D2 Receptor-Mediated Regulation of Vesicular Dopamine Uptake

The vesicular monoamine transporter-2 (VMAT-2) sequesters cytoplasmic monoamines, including dopamine (DA), into synaptic vesicles. It has been suggested that VMAT-2 is resistant to regulation by drug treatment. However, recent data indicate that agents which alter DA disposition also rapidly modify VMAT-2 function.
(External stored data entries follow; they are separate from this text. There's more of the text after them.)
Lemma sort_by_day_desc_spec (ws ws' : list pyval) :
  sort_by_day_desc ws = Ok ws' -> Sorted day_desc ws' /\ Permutation ws ws'.
Proof.
  unfold sort_by_day_desc. intros H. res_inv H.
  set (leb := fun a b : string * pyval => str_leb (fst b) (fst a)) in *.
  assert (Hk : Forall (fun p => fetch_day_key (snd p) = Ok (fst p)) a).
  { refine (res_map_list_Forall _ _ _ _ _ E). intros w p Hp. res_inv Hp. assumption. }
  assert (Hw : map snd a = ws).
  { rewrite <- (map_id ws). refine (res_map_list_map _ _ _ _ _ _ E). intros w p Hp. res_inv Hp. reflexivity. }
  pose proof (sort_stable_perm leb a) as Hp.
  split.
  - apply (Sorted_map (fun p q => leb p q = true)).
    + intros p q Hp' Hq' Hpq. rewrite Forall_forall in Hk.
      apply (Permutation_in _ (Permutation_sym Hp)) in Hp', Hq'.
      exists (fst p), (fst q). repeat split; auto.
    + apply sort_stable_sorted. intros x y. unfold leb. apply str_leb_total.
  - rewrite <- Hw. now apply Permutation_map.
Qed.

Section FetchTheorems.
Context (json_loads : string -> res pyval)
        (get_workouts : string -> string -> string -> res pyval).

(** A workout [fetch_workouts_in_chunks] keeps: a workout [kv0] of a
    list payload [get_workouts] answered for the user, with its
    classification [c] stored under [classification], whose sport, type
    and TSS pass the filters. *)
Definition kept_ok (user_id : string) (sport_filter : string) (type_filter : option string)
    (min_tss max_tss : option float) (classify_method : string) (rules : list (string * list string))
    (w : pyval) : Prop :=
  exists chunk_start chunk_end payload kv0 c sid sp tss,
    get_workouts user_id chunk_start chunk_end = Ok (PList payload) /\ In (PDict kv0) payload /\
    classify_with_metadata json_loads (PDict kv0) classify_method rules = Ok c /\
    w = PDict (dict_set kv0 "classification" (classification_value c)) /\
    dict_get w "workoutTypeValueId" PNone = Ok sid /\ sport_of_id sid = Ok sp /\
    (negb (String.eqb sport_filter "all") && sport_differs sp sport_filter) = false /\
    type_differs type_filter (wc_type c) = false /\
    get_or w "tssActual" "tssPlanned" = Ok tss /\ below_min tss min_tss = Ok false /\
    above_max tss max_tss = Ok false.

(** Every workout the chunk loop collects comes from a list payload. *)
Lemma fetch_chunks_from_payload user_id chunks all x :
  fetch_chunks get_workouts user_id chunks = Ok all -> In x all ->
  exists s e payload, get_workouts user_id s e = Ok (PList payload) /\ In x payload.
Proof.
  revert all. induction chunks as [| [cs ce] chunks IH]; intros all H Hx; cbn in H.
  - injection H as <-. destruct Hx.
  - destruct (get_workouts user_id _ _) as [payload |] eqn:G; cbn [res_bind] in H; [| discriminate].
    destruct (fetch_chunks _ user_id chunks) as [more |] eqn:M; cbn [res_bind] in H; [| discriminate].
    injection H as <-. apply in_app_or in Hx as [Hx | Hx]; [| exact (IH more eq_refl Hx)].
    destruct payload; try destruct Hx. eauto.
Qed.

Lemma fetch_all_from_payload user_id start end_ all x :
  fetch_all get_workouts user_id start end_ = Ok all -> In x all ->
  exists s e payload, get_workouts user_id s e = Ok (PList payload) /\ In x payload.
Proof.
  unfold fetch_all. destruct (chunk_date_range start end_ 90 _) as [[chunks [e |]] |]; intros H;
    try discriminate; destruct (fetch_chunks _ user_id chunks) as [a |] eqn:F; try discriminate;
    injection H as <-; eauto using fetch_chunks_from_payload.
Qed.

Lemma filter_step_kept user_id all sf tf mn mx meth rules w w' :
  (forall x, In x all -> exists s e payload, get_workouts user_id s e = Ok (PList payload) /\ In x payload) ->
  In w all -> filter_step json_loads sf tf mn mx meth rules w = Ok (Some w') -> kept_ok user_id sf tf mn mx meth rules w'.
Proof.
  intros Hall Hin. unfold filter_step. intros H. res_inv H. destruct w as [| | | | | | kv0]; try discriminate.
  injection E3 as <-. destruct (Hall _ Hin) as (s & e & payload & G & Hp).
  exists s, e, payload, kv0, a1, a, a0, a3.
  cbn [dict_get] in E |- *. rewrite assoc_dict_set_other by discriminate.
  repeat split; assumption.
Qed.

Lemma fetch_workouts_kept user_id start end_ sf tf mn mx meth config rules ws :
  classification_rules_from_config (py_or config (PDict [])) = Ok rules ->
  fetch_workouts_in_chunks json_loads get_workouts user_id start end_ sf tf mn mx meth config = Ok ws ->
  Sorted day_desc ws /\ Forall (kept_ok user_id sf tf mn mx meth rules) ws.
Proof.
  intros Hr H. unfold fetch_workouts_in_chunks in H. rewrite Hr, res_bind_Ok in H. res_inv H.
  destruct (sort_by_day_desc_spec _ _ H) as [Hs Hp]. split; [exact Hs |].
  apply (Permutation_Forall Hp). apply Forall_flat_map.
  refine (res_map_list_Forall_in (fun o => Forall (kept_ok user_id sf tf mn mx meth rules)
                                             (match o with Some w => [w] | None => [] end)) _ _ _ _ E0).
  intros w [w' |] Hin Hw; constructor; [| constructor].
  exact (filter_step_kept _ _ _ _ _ _ _ _ _ _ (fun x => fetch_all_from_payload _ _ _ _ x E) Hin Hw).
Qed.

(** C21: Soundness of [fetch_workouts_in_chunks]: every workout it returns
    is a workout of a list payload [get_workouts] answered for the user,
    with its classification stored under [classification], of the
    requested sport and type, with a TSS inside the bounds given, and the
    list is sorted by [str(workoutDay)], newest first. *)
Theorem fetch_workouts_sound user_id start end_ sf tf mn mx meth config rules ws :
  classification_rules_from_config (py_or config (PDict [])) = Ok rules ->
  fetch_workouts_in_chunks json_loads get_workouts user_id start end_ sf tf mn mx meth config = Ok ws ->
  Sorted day_desc ws /\ Forall (kept_ok user_id sf tf mn mx meth rules) ws.
Proof. apply fetch_workouts_kept. Qed.

(** The labels of the classifier are among the rule labels, [other] and
    the structure labels. *)
Lemma classify_label_seg w meth rules c :
  Forall (fun r => seg_ok (fst r) = true) rules ->
  classify_with_metadata json_loads w meth rules = Ok c -> seg_ok (wc_type c) = true.
Proof.
  intros Hr H. unfold classify_with_metadata in H.
  destruct (classify_with_source json_loads w rules) as [[l src] |] eqn:E; cbn [res_bind] in H; [| discriminate].
  assert (Hl : seg_ok l = true).
  { destruct (classify_with_source_cases _ _ _ _ _ E) as [[_ Hin] | [_ Hk]].
    - unfold STRUCTURE_LABELS in Hin. cbn in Hin. intuition (subst; reflexivity).
    - unfold classify_by_keywords in Hk.
      destruct (normalized_text w) as [text |]; cbn [res_bind] in Hk; [| discriminate].
      injection Hk as <-. destruct (first_rule_match_cases text rules) as [-> | Hin]; [reflexivity |].
      apply in_map_iff in Hin as (r & <- & Hin). rewrite Forall_forall in Hr. exact (Hr r Hin). }
  destruct (String.eqb meth "ai"); injection H as <-; exact Hl. 
Qed.

(** The type [fetch.py] passes to the writer is the stored classification's. *)
Lemma kept_fetch_type kv0 c :
  fetch_workout_type (PDict (dict_set kv0 "classification" (classification_value c))) = Ok (PStr (wc_type c)).
Proof. unfold fetch_workout_type. cbn [dict_get]. now rewrite assoc_dict_set. Qed.

(** C19: Composition of [fetch_workouts_in_chunks], [commands/fetch.py],
    [write_workout_markdown] and [generate_indexes]: when the rule labels
    are path segments (as the default rules are), every workout the fetch
    returns whose day is a string without [/] is written, for the type
    [fetch.py] passes, to exactly the file its index row links to. *)
Theorem fetch_index_links user_id start end_ sf tf mn mx meth config rules ws w day :
  Forall (fun r => seg_ok (fst r) = true) rules ->
  classification_rules_from_config (py_or config (PDict [])) = Ok rules ->
  fetch_workouts_in_chunks json_loads get_workouts user_id start end_ sf tf mn mx meth config = Ok ws ->
  In w ws -> dict_get w "workoutDay" PNone = Ok (PStr day) -> day <> EmptyString ->
  all_chars no_slash day = true ->
  exists wt, fetch_workout_type w = Ok (PStr wt) /\
    forall is_file is_dir rewrite out_path text row,
      write_workout_markdown is_file is_dir w (PStr wt) rewrite = Ok (out_path, text) ->
      index_row_of w = Ok row -> out_path = split_char "/" (row_path row).
Proof.
  intros Hseg Hr H Hin Hd Hne Hds.
  destruct (fetch_workouts_kept _ _ _ _ _ _ _ _ _ _ _ Hr H) as [_ Hk].
  rewrite Forall_forall in Hk. destruct (Hk w Hin) as (cs & ce & p & kv0 & c & sid & sp & tss & _ & _ & Hc & -> & _).
  exists (wc_type c). split; [apply kept_fetch_type |].
  intros is_file is_dir rw out_path text row Hw Hrow.
  refine (proj1 (index_link_matches is_file is_dir rw _ (wc_type c) day out_path text row
                   (kept_fetch_type _ _) _ Hd Hne Hds Hw Hrow)).
  exact (classify_label_seg _ _ _ _ Hseg Hc).
Qed.

End FetchTheorems.

(** A sample API: two runs and a ride in the first chunk of 2024. *)
Definition sample_api (_ start _ : string) : res pyval :=
  if String.eqb start "2024-01-01" then
    Ok (PList [PDict [("title", PStr "Easy run"); ("workoutDay", PStr "2024-01-03"); ("workoutTypeValueId", PInt 3)];
               PDict [("title", PStr "Bike"); ("workoutDay", PStr "2024-01-04"); ("workoutTypeValueId", PInt 2)];
               PDict [("title", PStr "City race"); ("workoutDay", PStr "2024-01-20"); ("workoutTypeValueId", PInt 3)]])
  else Ok (PList []).

Definition sample_fetch : res (list pyval) :=
  fetch_workouts_in_chunks no_json sample_api "u" (Date 2024 1 1) (Date 2024 1 31) "run" None None None "auto" PNone.

Definition sample_fetched : list pyval := match sample_fetch with Ok ws => ws | Raise _ => [] end.

Lemma sample_fetch_ok : sample_fetch = Ok sample_fetched.
Proof. vm_compute. reflexivity. Qed.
For example, our laboratory reported that multiple injections of the DA-releasing agent, methamphetamine (METH), rapidly (within 1 h) decrease vesicular [3H]DA uptake and binding of the VMAT-2 ligand, [3H]dihydrotetrabenazine ([3H]DHTBZ), as assessed in purified striatal vesicles obtained from treated rats; an effect unrelated to residual METH introduced by the original drug injections.1 Similarly, Hogan et al. have demonstrated decreases in [3H]DA uptake and [3H]DHTBZ binding 24 h after high-dose METH treatment.2 Accordingly, our laboratory investigated whether other stimulants, including cocaine and methylenedioxymethamphetamine (MDMA), rapidly affect VMAT-2. Our results indicate that these psychostimulants rapidly and differentially regulate vesicular DA uptake. In addition, D2 receptors mediate the effects of cocaine on vesicular DA uptake. These data may explicate mechanisms contributing to psychostimulant-induced neurotoxicity, and provide insight into the physiological regulation of DA neurons.